**ASSIGNED TASK:**
From the entries below, copy every line that has the word "call".

[Collected data entries]
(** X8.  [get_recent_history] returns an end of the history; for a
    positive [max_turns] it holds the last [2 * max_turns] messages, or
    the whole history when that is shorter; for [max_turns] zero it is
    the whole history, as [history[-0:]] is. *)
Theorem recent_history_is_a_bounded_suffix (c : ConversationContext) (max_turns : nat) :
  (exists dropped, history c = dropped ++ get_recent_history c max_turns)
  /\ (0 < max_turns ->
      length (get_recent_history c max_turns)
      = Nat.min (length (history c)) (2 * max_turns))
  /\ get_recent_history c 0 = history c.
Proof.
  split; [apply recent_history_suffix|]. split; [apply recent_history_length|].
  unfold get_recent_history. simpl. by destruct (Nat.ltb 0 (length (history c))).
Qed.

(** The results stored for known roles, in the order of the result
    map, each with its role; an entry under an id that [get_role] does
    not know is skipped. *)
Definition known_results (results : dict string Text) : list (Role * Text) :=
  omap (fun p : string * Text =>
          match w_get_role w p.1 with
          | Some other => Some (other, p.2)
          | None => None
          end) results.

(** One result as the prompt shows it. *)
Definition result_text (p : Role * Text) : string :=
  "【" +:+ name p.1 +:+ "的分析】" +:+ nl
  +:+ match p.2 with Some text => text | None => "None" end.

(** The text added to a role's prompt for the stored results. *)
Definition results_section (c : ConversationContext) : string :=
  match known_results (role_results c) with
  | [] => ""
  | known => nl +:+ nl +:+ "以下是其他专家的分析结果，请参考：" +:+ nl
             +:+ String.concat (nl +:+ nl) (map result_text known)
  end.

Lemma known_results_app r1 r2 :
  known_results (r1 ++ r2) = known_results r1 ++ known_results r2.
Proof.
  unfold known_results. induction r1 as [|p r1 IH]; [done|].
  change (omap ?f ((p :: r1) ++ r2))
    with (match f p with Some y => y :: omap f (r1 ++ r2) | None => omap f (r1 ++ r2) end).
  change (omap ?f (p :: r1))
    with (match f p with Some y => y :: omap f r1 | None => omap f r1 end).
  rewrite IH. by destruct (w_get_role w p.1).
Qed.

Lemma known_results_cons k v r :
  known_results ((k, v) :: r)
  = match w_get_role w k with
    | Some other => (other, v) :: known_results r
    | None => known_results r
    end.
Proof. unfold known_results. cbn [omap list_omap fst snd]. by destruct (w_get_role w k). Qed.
* * *
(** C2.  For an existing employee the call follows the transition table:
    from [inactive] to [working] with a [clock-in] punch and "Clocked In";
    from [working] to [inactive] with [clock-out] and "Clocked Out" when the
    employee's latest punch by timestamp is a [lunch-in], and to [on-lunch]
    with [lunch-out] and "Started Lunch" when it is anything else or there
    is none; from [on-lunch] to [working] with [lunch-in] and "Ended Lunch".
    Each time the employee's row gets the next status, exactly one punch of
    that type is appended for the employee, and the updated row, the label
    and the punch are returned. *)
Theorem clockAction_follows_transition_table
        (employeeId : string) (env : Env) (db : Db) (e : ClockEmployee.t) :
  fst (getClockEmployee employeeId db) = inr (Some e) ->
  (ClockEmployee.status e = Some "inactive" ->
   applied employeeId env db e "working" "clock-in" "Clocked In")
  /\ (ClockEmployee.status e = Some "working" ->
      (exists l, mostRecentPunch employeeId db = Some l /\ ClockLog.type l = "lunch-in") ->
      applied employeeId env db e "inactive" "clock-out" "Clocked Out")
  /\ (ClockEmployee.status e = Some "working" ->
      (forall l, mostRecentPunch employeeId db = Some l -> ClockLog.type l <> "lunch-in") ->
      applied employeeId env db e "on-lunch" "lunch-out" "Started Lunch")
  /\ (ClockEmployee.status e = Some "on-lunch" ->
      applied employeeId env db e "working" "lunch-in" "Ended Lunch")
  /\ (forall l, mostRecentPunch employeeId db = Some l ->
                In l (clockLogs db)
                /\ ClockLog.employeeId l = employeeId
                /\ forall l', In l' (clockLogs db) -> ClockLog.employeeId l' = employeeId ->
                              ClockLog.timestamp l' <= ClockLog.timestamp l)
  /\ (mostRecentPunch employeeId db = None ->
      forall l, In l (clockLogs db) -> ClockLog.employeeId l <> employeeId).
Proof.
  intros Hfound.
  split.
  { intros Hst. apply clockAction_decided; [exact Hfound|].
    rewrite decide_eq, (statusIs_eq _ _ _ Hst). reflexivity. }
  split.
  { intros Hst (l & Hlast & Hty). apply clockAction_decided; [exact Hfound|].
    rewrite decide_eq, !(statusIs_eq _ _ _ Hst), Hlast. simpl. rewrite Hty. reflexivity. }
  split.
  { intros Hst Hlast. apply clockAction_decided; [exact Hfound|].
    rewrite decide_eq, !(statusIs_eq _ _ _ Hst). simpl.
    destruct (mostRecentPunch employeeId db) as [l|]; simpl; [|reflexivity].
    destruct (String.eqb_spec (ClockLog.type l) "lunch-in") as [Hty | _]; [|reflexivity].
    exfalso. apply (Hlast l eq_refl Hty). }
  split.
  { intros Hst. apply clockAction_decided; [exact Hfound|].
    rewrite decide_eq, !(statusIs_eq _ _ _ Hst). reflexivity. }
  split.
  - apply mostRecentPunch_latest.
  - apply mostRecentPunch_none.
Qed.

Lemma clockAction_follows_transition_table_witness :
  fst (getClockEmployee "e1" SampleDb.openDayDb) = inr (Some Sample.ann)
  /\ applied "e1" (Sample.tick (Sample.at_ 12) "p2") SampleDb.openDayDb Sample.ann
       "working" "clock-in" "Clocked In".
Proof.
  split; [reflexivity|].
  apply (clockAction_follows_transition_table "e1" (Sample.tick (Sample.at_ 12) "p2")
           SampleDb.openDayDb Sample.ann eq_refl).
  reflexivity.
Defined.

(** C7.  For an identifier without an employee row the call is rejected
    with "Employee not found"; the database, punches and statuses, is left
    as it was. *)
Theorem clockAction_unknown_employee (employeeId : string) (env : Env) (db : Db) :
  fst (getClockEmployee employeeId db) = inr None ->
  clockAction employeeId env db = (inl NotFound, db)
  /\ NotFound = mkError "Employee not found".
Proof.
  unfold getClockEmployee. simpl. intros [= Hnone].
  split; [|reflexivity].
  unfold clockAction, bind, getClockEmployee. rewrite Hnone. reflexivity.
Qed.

**ANSWER AREA:**
(** C2.  For an existing employee the call follows the transition table:
(** C7.  For an identifier without an employee row the call is rejected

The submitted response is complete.